I visited NORAD headquarters this week and saw first-hand how Canadian military members work seamlessly with their U.S. colleagues 24-7 to defend our shared continent. We need to continue to work closely through NORAD to detect, to deter and to defend against aerospace threats, and beyond NORAD, through our joint operations command and with U.S. NORTHCOM to monitor our combined maritime approaches.
For example, this past July, NORAD fighter jets from Canada and from the United States intercepted Russian and Chinese aircraft in international airspace near Alaska. In the same month, HMCS Regina shadowed a Chinese polar research vessel in the Bering Strait. As always, we must ensure our intercepts are carried out safely and professionally.
Mr. Chair, I know none of this is easy. We are transforming the Canadian Armed Forces while also fulfilling our growing obligations.

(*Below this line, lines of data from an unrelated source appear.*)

(* ===== verification/RBTreeRemove.v ===== *)
(** * Removal: the pointer code refines [del_fix]

    The rebalancing loop of [_remove_fixup], round by round against [balL],
    [balR] and [del_fix].  The unlinking that precedes it is in
    [RBTreeUnlink], the public [remove] in [RBTree]. *)

From S2P Require Import Prelude RBTreeModel RBTreeSpec RBTreeShape RBTreeSearch RBTreeInsert.
Import RB RBS RBShape RBSearch RBInsert.

Module RBRemove.

(** ** One round with a black sibling *)

(** The rest of a round once the sibling [w] is black, left and right. *)
Definition tailL (x p w : ptr) : M tree_st ((ptr * ptr) + ptr) :=
  wl <- get_l w;
  wr <- get_r w;
  wlb <- _is_black wl;
  wrb <- _is_black wr;
  if wlb && wrb then
    set_color w Red;;
    pp <- get_p p;
    ret (inl (p, pp))
  else
    w <- (if (wrb : bool) then
            when (nonnull wl) (set_color wl Black);;
            set_color w Red;; _rrot w;; get_r p
          else ret w);
    pc <- get_color p;
    set_color w pc;;
    set_color p Black;;
    wr <- get_r w;
    when (nonnull wr) (set_color wr Black);;
    _lrot p;;
    ret (inr x).

Definition tailR (x p w : ptr) : M tree_st ((ptr * ptr) + ptr) :=
  wr <- get_r w;
  wl <- get_l w;
  wrb <- _is_black wr;
  wlb <- _is_black wl;
  if wrb && wlb then
    set_color w Red;;
    pp <- get_p p;
    ret (inl (p, pp))
  else
    w <- (if (wlb : bool) then
            when (nonnull wr) (set_color wr Black);;
            set_color w Red;; _lrot w;; get_l p
          else ret w);
    pc <- get_color p;
    set_color w pc;;
    set_color p Black;;
    wl <- get_l w;
    when (nonnull wl) (set_color wl Black);;
    _rrot p;;
    ret (inr x).

(** The subtrees below the focus are represented. *)
Lemma zrep_subL s c col a x k b : zrep s c (T col a x k b) -> rep (heap s) (Some x) a.
Proof. by intros (_ & _ & (_ & ? & _) & _). Qed.

Lemma zrep_subR s c col a x k b : zrep s c (T col a x k b) -> rep (heap s) (Some x) b.
Proof. by intros (_ & _ & (_ & _ & ?) & _). Qed.

Definition tail_post (s : tree_st) (c : ctx) (t0 t r : tree) (fin : bool)
    (m : M tree_st ((ptr * ptr) + ptr)) : Prop :=
  exists s', m s = Ok (if fin then inr (rt t) else inl (rt r, cpar c), s') /\
    zrep s' c r /\ touches s s' (zlocs c t0).

Ltac child_colors Za Zb :=
  rewrite (bind_ok _ _ _ _ _ (is_black_ok _ _ _ Za)) (bind_ok _ _ _ _ _ (is_black_ok _ _ _ Zb)).

Lemma tailL_ok s c pc t px pk a wx wk b r fin :
  let t0 := T pc t px pk (T Black a wx wk b) in
  zrep s c t0 -> balL pc t px pk (T Black a wx wk b) = Some (r, fin) ->
  tail_post s c t0 t r fin (tailL (rt t) (Some px) (Some wx)).
Proof.
  intros t0 Z Hbal. subst t0. unfold tail_post, tailL.
  pose proof (zrep_node _ _ _ _ _ _ _ Z). refocus Z at (FR pc px pk t :: c) (T Black a wx wk b) as Zw.
  pose proof (zrep_node _ _ _ _ _ _ _ Zw). msteps.
  pose proof (zrep_subL _ _ _ _ _ _ _ Zw) as Za. pose proof (zrep_subR _ _ _ _ _ _ _ Zw) as Zb.
  child_colors Za Zb. simpl in Hbal. destruct (isblk b) eqn:Hb.
  - destruct (isblk a) eqn:Ha; simpl in Hbal; simplify_eq; cbn [andb].
    + perform (recolor_to Red) Z at (FR pc px pk t :: c) (T Black a wx wk b).
      pose proof (zrep_frameR _ _ _ _ _ _ _ Z). msteps.
      eexists. split; [reflexivity |]. split; [by apply zrep_right | chain].
    + destruct a as [|[] aa ax ak ab]; simplify_eq. msteps.
      perform (recolor_to Black) Z at (FL Black wx wk b :: FR pc px pk t :: c) (T Red aa ax ak ab).
      msteps.
      perform (recolor_to Red) Z at (FR pc px pk t :: c) (T Black (T Black aa ax ak ab) wx wk b).
      msteps.
      perform rrot_ok Z at (FR pc px pk t :: c) (T Red (T Black aa ax ak ab) wx wk b).
      pose proof (zrep_frameR _ _ _ _ _ _ _ Z). msteps.
      perform (recolor_to pc) Z at (FR pc px pk t :: c) (T Black aa ax ak (T Red ab wx wk b)).
      perform (recolor_to Black) Z at c (T pc t px pk (T pc aa ax ak (T Red ab wx wk b))).
      apply zrep_right in Z as Zx. pose proof (zrep_node _ _ _ _ _ _ _ Zx). clear Zx. msteps.
      perform (recolor_to Black) Z at (FR pc ax ak aa :: FR Black px pk t :: c) (T Red ab wx wk b).
      perform lrot_ok Z at c (T Black t px pk (T pc aa ax ak (T Black ab wx wk b))).
      eexists. split; [reflexivity |]. split; [done | chain].
  - rewrite andb_false_r in Hbal. simplify_eq. rewrite andb_false_r. cbn [andb]. msteps.
    destruct b as [|[] ba bx bk bb]; try done.
    perform (recolor_to pc) Z at (FR pc px pk t :: c) (T Black a wx wk (T Red ba bx bk bb)).
    perform (recolor_to Black) Z at c (T pc t px pk (T pc a wx wk (T Red ba bx bk bb))).
    apply zrep_right in Z as Zx. pose proof (zrep_node _ _ _ _ _ _ _ Zx). clear Zx. msteps.
    perform (recolor_to Black) Z at (FR pc wx wk a :: FR Black px pk t :: c) (T Red ba bx bk bb).
    perform lrot_ok Z at c (T Black t px pk (T pc a wx wk (T Black ba bx bk bb))).
    eexists. split; [reflexivity |]. split; [done | chain].
Qed.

That's like building and flying an airplane at the same time. We know what our challenges are, and we know what we need to do. I believe deeply in this institution and in what it stands for.
We will continue tackling this work with determination and resolve, and we will get it done.
Thank you. We are happy to take your questions.
Congratulations, General Carignan, on your appointment as CDS.
Welcome to you as well, General Kelsey. Welcome to the position.
I'm looking forward to our ongoing productive relationship.
Your predecessors have always talked very plainly and bluntly with the committee in explaining the threat environment that we're facing and the readiness of the Canadian Armed Forces. You mentioned your three R's: retention, recruitment and readiness. Let's drill down on that.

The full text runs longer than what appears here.